** INPUT DATA follows **

(** A goroutine makes a call of its save, or leaves the disk alone and has the
    contents of the repository as what it may save next. *)
Lemma thread_next_inv t w t' w' : thread_next t w = (t', w') →
  save_next order path (saving_of t) (disk w) = (saving_of t', disk w') ∨
  disk w' = disk w ∧ (saving_of t' = SBegin (view w) ∨ saving_of t' = SEnd (Ok tt)).
Proof.
  intros Hn. destruct t as [ctx valid names|ctx names n|ctx n|n sv|ctx m|ctx m| |sv|err]; simpl in Hn.
  - injection Hn as <- <-. right. split; [done|by right].
  - injection Hn as <- <-. right. split; [apply notify_disk|by right].
  - injection Hn as <- <-. right. split; [done|by left].
  - destruct sv as [| | | | | | |[u|e]]; try (destruct (on_disk _ w) as [sv1 w1] eqn:Hd; injection Hn as <- <-;
      left; by apply on_disk_next); injection Hn as <- <-; right; (split; [done|by right]).
  - destruct (write_item ctx m w) as [[u|e] w1] eqn:Hw; injection Hn as <- <-; right; apply on_repo_inv in Hw as (r & _ & ->);
      (split; [done|by right]).
  - destruct (read_back _ ctx m w) as [r w1] eqn:Hr. injection Hn as <- <-. right. split; [|by right].
    unfold read_back, io_case in Hr. destruct (Get ctx (MType m) (ID m) w) as [[v|e] w2] eqn:Hg; apply Get_inv in Hg as (Hw2 & _).
    + injection Hr as _ <-. rewrite notify_disk. by rewrite Hw2.
    + injection Hr as _ <-. by rewrite Hw2.
  - injection Hn as <- <-. right. split; [done|by left].
  - destruct sv as [| | | | | | |[u|e]]; try (destruct (on_disk _ w) as [sv1 w1] eqn:Hd; injection Hn as <- <-;
      left; by apply on_disk_next); injection Hn as <- <-; right; (split; [done|by right]).
  - injection Hn as <- <-. right. split; [done|by right].
Qed.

** End of INPUT DATA **

[WHAT YOU HAVE TO DO]
The full set of records above must be reproduced exactly in the reply.

[EXERCISE RESULT]
(** A goroutine makes a call of its save, or leaves the disk alone and has the
    contents of the repository as what it may save next. *)
Lemma thread_next_inv t w t' w' : thread_next t w = (t', w') →
  save_next order path (saving_of t) (disk w) = (saving_of t', disk w') ∨
  disk w' = disk w ∧ (saving_of t' = SBegin (view w) ∨ saving_of t' = SEnd (Ok tt)).
Proof.
  intros Hn. destruct t as [ctx valid names|ctx names n|ctx n|n sv|ctx m|ctx m| |sv|err]; simpl in Hn.
  - injection Hn as <- <-. right. split; [done|by right].
  - injection Hn as <- <-. right. split; [apply notify_disk|by right].
  - injection Hn as <- <-. right. split; [done|by left].
  - destruct sv as [| | | | | | |[u|e]]; try (destruct (on_disk _ w) as [sv1 w1] eqn:Hd; injection Hn as <- <-;
      left; by apply on_disk_next); injection Hn as <- <-; right; (split; [done|by right]).
  - destruct (write_item ctx m w) as [[u|e] w1] eqn:Hw; injection Hn as <- <-; right; apply on_repo_inv in Hw as (r & _ & ->);
      (split; [done|by right]).
  - destruct (read_back _ ctx m w) as [r w1] eqn:Hr. injection Hn as <- <-. right. split; [|by right].
    unfold read_back, io_case in Hr. destruct (Get ctx (MType m) (ID m) w) as [[v|e] w2] eqn:Hg; apply Get_inv in Hg as (Hw2 & _).
    + injection Hr as _ <-. rewrite notify_disk. by rewrite Hw2.
    + injection Hr as _ <-. by rewrite Hw2.
  - injection Hn as <- <-. right. split; [done|by left].
  - destruct sv as [| | | | | | |[u|e]]; try (destruct (on_disk _ w) as [sv1 w1] eqn:Hd; injection Hn as <- <-;
      left; by apply on_disk_next); injection Hn as <- <-; right; (split; [done|by right]).
  - injection Hn as <- <-. right. split; [done|by right].
Qed.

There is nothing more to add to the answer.